(WHAT YOU ARE ASKED TO DO): Scan the listing below and copy every line holding "option".

=== Section Start ===

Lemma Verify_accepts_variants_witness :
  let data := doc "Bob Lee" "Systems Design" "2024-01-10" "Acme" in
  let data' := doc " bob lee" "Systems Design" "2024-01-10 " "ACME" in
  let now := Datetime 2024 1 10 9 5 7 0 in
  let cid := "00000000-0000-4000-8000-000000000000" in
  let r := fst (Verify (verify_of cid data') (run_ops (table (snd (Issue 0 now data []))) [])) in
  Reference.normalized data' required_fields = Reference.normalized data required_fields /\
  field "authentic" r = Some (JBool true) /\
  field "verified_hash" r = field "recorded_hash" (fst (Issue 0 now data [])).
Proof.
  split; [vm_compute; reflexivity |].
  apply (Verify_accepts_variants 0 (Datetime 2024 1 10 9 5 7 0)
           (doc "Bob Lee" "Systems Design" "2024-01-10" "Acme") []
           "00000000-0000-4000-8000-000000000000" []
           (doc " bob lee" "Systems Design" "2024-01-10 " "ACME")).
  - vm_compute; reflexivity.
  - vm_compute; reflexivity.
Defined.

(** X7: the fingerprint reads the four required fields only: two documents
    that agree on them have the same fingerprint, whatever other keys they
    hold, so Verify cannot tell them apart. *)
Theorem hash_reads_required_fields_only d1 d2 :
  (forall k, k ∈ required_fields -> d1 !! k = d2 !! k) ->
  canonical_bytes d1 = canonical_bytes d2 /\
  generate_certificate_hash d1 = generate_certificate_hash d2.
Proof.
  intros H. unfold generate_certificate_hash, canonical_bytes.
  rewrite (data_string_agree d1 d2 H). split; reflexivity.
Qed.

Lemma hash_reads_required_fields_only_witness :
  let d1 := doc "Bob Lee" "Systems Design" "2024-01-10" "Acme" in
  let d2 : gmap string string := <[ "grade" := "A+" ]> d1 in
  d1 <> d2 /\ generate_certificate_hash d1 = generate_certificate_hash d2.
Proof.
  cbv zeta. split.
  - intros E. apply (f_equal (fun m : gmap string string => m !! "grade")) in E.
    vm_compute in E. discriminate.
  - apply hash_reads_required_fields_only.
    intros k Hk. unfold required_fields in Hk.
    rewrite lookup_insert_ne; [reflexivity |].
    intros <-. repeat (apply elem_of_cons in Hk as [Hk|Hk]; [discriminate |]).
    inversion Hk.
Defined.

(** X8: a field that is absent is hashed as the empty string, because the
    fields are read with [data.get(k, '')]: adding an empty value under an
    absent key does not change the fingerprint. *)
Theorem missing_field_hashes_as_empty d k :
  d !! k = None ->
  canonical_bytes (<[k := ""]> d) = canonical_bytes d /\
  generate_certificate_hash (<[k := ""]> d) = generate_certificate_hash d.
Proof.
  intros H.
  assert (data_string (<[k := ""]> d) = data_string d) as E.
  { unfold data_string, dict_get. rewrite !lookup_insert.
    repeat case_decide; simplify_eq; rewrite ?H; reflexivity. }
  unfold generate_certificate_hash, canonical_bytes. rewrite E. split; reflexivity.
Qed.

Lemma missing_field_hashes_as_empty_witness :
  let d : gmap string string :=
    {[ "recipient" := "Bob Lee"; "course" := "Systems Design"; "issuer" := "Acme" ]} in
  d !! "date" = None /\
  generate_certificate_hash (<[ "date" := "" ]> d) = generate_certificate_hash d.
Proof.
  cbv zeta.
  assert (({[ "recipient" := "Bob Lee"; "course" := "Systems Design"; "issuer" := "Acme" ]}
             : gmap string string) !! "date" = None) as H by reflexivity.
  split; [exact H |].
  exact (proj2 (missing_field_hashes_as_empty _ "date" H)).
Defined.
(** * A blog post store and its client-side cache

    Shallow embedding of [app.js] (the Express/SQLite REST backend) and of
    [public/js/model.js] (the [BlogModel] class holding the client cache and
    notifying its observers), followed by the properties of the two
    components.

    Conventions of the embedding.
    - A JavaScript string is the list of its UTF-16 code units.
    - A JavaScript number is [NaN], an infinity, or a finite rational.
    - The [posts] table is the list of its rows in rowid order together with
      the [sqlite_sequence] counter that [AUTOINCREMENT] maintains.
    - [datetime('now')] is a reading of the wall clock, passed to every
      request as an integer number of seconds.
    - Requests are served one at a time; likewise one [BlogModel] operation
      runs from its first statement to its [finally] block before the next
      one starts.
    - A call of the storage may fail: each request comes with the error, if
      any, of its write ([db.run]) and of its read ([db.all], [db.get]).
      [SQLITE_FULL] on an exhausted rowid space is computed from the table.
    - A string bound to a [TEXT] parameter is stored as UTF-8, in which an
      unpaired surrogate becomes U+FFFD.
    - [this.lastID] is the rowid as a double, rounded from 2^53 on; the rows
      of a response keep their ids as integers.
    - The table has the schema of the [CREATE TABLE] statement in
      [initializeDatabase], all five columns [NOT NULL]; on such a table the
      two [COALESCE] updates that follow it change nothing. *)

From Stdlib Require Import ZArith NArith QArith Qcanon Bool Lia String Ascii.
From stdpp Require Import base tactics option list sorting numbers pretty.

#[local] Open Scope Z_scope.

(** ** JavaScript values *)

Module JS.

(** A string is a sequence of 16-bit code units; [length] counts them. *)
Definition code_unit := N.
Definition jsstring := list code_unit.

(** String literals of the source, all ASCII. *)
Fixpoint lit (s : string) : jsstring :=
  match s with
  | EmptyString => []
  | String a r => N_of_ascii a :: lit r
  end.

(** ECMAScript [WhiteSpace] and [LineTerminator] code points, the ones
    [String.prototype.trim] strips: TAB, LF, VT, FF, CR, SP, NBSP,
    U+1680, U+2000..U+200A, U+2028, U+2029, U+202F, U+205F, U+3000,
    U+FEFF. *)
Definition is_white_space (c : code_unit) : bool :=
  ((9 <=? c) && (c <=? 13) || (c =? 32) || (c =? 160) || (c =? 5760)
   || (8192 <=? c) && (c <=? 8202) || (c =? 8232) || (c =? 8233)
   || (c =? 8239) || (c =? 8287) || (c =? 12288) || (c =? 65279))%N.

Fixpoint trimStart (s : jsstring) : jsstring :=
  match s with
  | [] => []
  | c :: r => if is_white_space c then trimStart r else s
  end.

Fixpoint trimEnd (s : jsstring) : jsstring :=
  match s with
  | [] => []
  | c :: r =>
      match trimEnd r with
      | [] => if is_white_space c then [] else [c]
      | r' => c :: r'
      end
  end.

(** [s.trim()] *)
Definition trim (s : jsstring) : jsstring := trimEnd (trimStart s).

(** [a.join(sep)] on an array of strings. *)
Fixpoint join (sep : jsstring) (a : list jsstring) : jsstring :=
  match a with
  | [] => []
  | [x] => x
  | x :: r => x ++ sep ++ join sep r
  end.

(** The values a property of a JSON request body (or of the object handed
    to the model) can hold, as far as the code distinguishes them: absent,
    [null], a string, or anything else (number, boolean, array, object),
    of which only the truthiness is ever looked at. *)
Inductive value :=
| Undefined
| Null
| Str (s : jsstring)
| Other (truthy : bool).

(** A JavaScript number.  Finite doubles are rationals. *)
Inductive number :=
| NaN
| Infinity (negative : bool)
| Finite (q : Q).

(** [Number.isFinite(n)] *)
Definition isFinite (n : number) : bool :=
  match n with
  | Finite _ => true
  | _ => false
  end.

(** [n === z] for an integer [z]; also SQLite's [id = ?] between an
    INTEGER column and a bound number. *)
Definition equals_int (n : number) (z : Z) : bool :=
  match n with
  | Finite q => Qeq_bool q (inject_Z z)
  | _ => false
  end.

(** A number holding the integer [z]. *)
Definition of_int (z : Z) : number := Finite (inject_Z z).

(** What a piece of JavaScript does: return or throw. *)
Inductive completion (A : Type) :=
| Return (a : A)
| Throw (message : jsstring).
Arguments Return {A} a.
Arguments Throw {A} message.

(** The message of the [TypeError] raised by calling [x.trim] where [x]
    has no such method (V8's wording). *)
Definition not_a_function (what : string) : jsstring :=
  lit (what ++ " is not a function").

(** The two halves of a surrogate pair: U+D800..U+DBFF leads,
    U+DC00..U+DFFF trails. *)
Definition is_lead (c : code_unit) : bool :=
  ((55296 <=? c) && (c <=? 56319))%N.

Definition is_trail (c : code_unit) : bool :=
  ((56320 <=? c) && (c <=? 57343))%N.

=== Section End ===
=== Section Start ===

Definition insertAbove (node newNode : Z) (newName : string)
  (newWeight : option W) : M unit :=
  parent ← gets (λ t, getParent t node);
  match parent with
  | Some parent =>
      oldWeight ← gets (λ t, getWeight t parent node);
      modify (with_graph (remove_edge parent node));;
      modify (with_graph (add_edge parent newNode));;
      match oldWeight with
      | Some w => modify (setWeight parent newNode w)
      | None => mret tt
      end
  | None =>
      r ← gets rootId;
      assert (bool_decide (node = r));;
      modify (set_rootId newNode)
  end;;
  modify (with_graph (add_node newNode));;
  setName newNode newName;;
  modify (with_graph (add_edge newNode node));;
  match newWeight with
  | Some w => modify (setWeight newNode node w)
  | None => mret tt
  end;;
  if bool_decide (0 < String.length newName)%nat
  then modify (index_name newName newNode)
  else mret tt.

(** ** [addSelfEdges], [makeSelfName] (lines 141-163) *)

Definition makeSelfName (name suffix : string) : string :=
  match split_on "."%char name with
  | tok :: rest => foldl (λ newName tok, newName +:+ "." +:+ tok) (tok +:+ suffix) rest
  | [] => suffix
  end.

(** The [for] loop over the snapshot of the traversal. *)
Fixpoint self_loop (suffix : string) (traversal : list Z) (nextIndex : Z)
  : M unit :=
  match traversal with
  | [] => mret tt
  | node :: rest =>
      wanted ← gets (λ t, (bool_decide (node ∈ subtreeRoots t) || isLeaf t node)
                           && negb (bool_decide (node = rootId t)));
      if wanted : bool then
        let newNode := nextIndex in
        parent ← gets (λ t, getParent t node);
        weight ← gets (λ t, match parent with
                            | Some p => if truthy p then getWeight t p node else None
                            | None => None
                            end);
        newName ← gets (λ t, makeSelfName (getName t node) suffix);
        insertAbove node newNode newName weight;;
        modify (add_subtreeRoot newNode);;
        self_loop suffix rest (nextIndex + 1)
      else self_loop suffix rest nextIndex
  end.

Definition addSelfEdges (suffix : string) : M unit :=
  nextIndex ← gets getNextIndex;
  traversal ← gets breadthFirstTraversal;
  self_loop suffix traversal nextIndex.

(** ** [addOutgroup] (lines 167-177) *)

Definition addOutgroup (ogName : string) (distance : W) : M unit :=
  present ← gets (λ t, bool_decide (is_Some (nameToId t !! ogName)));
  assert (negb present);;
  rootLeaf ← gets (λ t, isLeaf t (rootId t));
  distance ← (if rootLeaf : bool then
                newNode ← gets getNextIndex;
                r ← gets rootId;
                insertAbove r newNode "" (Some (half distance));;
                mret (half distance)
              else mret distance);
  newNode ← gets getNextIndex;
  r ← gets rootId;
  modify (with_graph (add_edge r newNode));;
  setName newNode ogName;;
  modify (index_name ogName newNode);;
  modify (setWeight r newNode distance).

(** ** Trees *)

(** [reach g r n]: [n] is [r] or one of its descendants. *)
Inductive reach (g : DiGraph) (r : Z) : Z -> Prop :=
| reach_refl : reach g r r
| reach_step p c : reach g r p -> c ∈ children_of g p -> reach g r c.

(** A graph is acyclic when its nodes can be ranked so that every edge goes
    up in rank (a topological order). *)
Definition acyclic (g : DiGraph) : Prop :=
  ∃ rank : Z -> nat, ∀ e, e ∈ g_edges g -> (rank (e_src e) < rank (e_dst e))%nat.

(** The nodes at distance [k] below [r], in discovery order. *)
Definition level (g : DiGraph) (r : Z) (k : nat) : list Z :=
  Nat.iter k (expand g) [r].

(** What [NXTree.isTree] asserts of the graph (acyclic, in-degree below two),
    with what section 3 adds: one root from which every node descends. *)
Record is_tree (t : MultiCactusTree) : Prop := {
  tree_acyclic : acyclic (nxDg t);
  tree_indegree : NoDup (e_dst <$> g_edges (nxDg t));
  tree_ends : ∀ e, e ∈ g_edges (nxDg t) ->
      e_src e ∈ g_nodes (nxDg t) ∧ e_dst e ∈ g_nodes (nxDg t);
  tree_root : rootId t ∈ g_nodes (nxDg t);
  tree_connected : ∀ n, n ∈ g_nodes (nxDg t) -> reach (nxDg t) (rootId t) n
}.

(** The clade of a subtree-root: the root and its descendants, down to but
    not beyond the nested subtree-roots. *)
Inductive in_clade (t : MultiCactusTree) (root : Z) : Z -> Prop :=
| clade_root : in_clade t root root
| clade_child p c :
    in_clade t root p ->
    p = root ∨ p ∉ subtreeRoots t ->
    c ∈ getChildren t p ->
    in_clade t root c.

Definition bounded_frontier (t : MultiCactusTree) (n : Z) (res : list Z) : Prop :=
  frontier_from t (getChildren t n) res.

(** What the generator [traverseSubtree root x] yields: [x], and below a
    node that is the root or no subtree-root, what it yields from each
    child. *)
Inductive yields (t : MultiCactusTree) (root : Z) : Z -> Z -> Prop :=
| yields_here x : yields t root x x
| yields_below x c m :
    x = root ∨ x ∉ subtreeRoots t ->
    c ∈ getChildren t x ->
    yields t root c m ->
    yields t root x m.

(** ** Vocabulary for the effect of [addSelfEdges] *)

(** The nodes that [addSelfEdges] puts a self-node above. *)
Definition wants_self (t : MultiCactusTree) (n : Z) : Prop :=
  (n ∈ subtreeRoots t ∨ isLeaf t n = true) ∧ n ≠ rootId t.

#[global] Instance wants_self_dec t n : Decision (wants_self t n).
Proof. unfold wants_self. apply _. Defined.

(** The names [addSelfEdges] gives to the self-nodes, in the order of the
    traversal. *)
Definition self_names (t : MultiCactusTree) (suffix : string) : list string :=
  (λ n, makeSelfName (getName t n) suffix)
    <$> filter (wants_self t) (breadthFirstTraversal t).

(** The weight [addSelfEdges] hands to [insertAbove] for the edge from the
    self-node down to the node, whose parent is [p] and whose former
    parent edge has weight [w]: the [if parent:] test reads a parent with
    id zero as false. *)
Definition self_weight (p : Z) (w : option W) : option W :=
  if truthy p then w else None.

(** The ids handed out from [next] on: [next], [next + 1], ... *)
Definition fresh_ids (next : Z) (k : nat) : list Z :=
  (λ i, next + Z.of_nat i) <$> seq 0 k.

=== Section End ===

(RESPONSE FOR THIS EXERCISE):
From stdpp Require Import base tactics option list sorting numbers pretty.
  (newWeight : option W) : M unit :=
Definition self_weight (p : Z) (w : option W) : option W :=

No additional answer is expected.